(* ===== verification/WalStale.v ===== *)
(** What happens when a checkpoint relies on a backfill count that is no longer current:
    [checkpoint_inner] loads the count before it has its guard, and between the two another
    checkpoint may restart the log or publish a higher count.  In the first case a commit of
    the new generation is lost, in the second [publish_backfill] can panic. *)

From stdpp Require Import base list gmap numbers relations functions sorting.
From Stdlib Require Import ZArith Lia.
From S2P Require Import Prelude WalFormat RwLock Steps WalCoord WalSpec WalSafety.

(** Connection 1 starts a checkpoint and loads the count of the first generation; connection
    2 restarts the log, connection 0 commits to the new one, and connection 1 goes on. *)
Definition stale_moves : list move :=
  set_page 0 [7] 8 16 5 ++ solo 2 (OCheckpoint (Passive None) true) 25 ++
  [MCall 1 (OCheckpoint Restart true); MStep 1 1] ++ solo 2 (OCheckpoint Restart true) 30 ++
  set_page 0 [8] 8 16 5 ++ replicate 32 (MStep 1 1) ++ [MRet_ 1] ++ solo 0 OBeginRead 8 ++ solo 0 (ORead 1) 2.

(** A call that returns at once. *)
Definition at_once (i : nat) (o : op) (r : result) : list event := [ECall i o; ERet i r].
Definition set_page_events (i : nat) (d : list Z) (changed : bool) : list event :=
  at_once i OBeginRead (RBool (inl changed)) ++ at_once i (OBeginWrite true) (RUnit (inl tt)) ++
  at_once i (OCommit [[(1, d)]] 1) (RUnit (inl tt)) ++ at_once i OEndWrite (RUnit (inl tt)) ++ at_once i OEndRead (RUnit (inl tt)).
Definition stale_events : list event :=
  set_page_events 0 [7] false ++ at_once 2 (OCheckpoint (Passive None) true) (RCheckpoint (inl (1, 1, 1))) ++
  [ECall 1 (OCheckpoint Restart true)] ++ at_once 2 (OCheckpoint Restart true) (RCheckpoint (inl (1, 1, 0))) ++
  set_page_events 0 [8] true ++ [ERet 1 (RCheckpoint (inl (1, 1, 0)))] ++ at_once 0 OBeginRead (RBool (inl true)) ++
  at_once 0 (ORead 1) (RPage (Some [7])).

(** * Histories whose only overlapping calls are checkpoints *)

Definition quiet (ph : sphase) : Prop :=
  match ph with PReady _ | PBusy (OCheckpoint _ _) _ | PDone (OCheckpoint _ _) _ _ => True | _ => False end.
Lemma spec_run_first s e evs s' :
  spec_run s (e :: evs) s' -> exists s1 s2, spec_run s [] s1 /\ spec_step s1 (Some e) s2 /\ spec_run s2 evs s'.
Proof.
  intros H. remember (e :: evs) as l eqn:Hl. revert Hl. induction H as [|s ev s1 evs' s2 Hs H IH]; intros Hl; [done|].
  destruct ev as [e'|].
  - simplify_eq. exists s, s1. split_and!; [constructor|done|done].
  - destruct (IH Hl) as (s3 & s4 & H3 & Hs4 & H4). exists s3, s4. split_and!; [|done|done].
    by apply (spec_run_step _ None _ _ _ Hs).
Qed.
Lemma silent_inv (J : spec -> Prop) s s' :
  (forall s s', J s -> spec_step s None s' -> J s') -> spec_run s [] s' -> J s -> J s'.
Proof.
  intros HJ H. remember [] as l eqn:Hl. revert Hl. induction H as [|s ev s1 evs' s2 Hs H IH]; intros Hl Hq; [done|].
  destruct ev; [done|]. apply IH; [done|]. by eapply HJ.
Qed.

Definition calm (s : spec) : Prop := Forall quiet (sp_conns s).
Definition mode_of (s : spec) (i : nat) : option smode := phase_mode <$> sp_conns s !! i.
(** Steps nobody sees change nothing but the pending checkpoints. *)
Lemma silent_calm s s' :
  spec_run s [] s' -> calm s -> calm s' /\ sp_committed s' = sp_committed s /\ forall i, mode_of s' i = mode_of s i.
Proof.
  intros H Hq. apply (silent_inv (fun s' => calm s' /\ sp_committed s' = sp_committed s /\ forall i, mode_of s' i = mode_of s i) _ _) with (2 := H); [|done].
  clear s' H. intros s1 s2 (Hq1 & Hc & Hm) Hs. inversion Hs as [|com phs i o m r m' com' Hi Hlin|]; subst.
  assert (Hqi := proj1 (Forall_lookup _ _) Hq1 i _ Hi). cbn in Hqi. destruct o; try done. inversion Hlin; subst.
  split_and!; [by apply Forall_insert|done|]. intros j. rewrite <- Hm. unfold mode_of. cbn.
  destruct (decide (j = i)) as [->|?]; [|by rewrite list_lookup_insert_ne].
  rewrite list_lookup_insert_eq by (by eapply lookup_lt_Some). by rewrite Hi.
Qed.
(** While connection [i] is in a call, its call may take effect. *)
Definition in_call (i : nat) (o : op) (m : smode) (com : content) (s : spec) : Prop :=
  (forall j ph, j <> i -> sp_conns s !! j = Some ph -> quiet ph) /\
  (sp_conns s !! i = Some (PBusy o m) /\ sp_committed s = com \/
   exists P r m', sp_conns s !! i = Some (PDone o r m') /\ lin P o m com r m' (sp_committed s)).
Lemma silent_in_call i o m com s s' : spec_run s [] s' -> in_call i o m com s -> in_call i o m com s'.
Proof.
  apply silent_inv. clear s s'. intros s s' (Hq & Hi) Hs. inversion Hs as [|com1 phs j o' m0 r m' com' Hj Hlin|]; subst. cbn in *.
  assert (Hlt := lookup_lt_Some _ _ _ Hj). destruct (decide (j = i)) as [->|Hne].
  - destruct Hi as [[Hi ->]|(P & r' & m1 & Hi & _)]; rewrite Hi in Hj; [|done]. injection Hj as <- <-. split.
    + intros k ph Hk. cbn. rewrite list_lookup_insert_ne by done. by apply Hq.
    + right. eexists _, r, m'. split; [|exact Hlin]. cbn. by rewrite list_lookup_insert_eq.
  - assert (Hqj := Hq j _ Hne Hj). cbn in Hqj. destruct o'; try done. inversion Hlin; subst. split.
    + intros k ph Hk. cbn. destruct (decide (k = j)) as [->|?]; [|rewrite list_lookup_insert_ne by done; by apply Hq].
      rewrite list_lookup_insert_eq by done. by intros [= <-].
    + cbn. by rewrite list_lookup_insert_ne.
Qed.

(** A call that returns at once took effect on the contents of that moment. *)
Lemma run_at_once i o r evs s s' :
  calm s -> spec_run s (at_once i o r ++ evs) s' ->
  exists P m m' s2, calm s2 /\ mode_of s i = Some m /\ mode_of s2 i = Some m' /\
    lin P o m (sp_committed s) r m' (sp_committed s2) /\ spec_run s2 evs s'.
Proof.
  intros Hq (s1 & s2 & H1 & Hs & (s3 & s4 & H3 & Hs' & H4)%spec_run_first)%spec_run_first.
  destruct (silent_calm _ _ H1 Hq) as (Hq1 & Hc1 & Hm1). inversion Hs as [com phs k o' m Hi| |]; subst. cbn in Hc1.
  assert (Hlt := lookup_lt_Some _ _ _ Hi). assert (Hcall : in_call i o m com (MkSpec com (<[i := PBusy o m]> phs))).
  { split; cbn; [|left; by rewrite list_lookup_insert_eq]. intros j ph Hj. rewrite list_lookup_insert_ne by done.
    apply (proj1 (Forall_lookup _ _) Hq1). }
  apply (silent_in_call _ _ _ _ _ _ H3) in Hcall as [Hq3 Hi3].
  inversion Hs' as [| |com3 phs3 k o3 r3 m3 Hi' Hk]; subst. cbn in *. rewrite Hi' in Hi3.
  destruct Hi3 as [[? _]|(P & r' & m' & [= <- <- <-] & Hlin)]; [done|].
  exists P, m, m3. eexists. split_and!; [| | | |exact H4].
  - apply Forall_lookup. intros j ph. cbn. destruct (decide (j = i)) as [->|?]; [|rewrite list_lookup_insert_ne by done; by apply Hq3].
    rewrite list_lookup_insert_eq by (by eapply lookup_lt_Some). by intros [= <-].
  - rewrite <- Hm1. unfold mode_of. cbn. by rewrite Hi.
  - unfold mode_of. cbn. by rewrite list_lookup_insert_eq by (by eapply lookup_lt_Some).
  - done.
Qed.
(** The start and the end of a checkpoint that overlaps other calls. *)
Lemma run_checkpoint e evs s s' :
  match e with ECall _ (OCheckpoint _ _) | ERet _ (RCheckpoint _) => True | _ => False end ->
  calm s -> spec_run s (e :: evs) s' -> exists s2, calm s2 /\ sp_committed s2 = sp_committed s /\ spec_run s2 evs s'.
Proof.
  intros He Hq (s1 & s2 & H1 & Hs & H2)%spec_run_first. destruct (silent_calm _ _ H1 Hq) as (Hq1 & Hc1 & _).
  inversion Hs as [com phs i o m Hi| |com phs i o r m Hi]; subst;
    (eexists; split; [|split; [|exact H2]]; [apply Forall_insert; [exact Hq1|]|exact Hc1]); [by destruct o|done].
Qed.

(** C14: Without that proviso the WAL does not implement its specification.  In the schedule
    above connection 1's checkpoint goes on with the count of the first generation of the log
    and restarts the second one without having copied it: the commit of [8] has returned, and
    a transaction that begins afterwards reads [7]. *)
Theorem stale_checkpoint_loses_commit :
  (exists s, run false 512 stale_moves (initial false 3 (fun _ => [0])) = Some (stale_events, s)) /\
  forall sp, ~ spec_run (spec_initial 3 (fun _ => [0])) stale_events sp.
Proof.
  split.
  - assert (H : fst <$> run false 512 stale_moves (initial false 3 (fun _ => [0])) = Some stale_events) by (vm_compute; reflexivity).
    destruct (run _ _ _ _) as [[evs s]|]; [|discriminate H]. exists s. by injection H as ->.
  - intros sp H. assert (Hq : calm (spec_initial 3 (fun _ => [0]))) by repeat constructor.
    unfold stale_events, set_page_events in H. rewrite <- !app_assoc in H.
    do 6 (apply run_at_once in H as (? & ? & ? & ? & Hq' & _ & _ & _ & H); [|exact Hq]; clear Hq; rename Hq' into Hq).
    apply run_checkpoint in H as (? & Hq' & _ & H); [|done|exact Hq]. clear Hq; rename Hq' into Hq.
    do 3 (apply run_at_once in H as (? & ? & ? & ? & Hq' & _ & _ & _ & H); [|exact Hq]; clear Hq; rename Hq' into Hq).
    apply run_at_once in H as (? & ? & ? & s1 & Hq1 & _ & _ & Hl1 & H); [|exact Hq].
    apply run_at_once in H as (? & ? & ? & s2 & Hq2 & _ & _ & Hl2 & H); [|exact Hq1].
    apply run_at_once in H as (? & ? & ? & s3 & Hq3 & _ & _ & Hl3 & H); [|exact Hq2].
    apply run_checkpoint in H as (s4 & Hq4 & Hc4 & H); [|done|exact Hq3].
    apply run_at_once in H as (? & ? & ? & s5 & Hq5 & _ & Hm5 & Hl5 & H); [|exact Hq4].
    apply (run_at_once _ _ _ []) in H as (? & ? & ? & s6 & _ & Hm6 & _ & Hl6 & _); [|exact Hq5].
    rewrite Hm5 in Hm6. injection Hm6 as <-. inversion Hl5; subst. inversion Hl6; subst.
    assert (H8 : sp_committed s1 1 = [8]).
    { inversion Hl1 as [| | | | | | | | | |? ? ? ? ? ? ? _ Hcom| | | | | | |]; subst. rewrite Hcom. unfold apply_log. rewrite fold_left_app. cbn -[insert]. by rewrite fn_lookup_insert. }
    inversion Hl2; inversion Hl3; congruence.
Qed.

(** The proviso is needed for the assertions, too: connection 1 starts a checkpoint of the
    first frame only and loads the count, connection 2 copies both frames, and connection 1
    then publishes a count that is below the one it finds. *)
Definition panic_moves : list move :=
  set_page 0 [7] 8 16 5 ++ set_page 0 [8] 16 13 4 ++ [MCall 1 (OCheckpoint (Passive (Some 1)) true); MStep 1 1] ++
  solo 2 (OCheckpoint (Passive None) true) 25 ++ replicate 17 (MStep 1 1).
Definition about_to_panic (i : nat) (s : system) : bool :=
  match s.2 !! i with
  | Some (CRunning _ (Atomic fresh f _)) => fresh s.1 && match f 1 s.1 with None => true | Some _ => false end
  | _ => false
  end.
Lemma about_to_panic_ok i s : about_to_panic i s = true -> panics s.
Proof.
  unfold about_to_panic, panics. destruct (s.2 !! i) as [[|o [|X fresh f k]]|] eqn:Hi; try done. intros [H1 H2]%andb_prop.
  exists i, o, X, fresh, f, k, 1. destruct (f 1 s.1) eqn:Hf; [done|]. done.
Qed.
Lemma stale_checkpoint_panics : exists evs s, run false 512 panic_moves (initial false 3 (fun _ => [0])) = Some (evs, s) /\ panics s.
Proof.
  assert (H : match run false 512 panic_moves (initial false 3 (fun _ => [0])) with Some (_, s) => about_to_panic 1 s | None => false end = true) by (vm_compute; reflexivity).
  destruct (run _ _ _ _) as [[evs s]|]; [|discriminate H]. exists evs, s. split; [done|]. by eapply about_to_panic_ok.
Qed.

...

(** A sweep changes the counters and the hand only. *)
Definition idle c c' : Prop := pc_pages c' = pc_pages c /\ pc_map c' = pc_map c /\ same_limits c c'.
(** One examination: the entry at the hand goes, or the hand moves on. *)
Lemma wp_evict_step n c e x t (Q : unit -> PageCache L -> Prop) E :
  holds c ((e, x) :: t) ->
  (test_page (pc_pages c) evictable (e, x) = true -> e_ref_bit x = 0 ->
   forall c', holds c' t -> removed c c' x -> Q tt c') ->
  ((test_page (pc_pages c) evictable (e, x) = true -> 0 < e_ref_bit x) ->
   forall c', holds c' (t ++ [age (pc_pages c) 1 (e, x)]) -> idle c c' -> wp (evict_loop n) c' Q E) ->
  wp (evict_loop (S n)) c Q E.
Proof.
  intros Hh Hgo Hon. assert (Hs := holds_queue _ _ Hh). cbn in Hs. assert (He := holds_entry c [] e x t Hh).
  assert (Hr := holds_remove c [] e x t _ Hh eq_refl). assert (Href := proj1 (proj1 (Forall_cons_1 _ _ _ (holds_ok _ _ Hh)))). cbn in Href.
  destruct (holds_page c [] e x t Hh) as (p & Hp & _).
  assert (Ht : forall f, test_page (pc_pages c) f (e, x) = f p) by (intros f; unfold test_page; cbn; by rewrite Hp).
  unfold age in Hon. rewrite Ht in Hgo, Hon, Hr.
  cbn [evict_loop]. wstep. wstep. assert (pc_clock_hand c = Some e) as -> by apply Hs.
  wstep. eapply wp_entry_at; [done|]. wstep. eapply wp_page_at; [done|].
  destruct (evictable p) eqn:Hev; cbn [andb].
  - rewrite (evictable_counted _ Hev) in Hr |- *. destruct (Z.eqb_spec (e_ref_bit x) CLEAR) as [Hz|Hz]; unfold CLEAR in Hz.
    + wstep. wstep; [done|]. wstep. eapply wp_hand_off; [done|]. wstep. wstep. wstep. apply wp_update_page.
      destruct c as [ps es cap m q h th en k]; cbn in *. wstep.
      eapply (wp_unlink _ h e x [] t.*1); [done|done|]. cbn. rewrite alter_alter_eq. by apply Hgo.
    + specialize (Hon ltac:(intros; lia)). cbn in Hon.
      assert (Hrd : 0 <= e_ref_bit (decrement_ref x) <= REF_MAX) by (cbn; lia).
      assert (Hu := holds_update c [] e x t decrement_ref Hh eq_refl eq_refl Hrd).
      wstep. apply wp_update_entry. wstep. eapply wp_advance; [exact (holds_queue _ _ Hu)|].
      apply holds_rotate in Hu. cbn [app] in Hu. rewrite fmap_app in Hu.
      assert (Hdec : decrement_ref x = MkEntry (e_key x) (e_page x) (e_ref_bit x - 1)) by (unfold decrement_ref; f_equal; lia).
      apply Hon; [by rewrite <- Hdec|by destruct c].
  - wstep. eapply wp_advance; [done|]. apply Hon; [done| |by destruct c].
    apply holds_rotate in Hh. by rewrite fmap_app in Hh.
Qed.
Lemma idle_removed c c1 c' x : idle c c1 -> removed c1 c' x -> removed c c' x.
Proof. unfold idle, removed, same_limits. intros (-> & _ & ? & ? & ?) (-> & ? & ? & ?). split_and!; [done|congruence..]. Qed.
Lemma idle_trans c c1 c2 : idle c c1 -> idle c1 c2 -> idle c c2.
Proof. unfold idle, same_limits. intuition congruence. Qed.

**Exercise requirements**
Retype exactly, and only, the lines above from the one where "set_page 0 [7] 8 16 5 ++ set_page" occurs up to and including the one where "match s.2 !! i with" occurs.

**Finished exercise**
  set_page 0 [7] 8 16 5 ++ set_page 0 [8] 16 13 4 ++ [MCall 1 (OCheckpoint (Passive (Some 1)) true); MStep 1 1] ++
  solo 2 (OCheckpoint (Passive None) true) 25 ++ replicate 17 (MStep 1 1).
Definition about_to_panic (i : nat) (s : system) : bool :=
  match s.2 !! i with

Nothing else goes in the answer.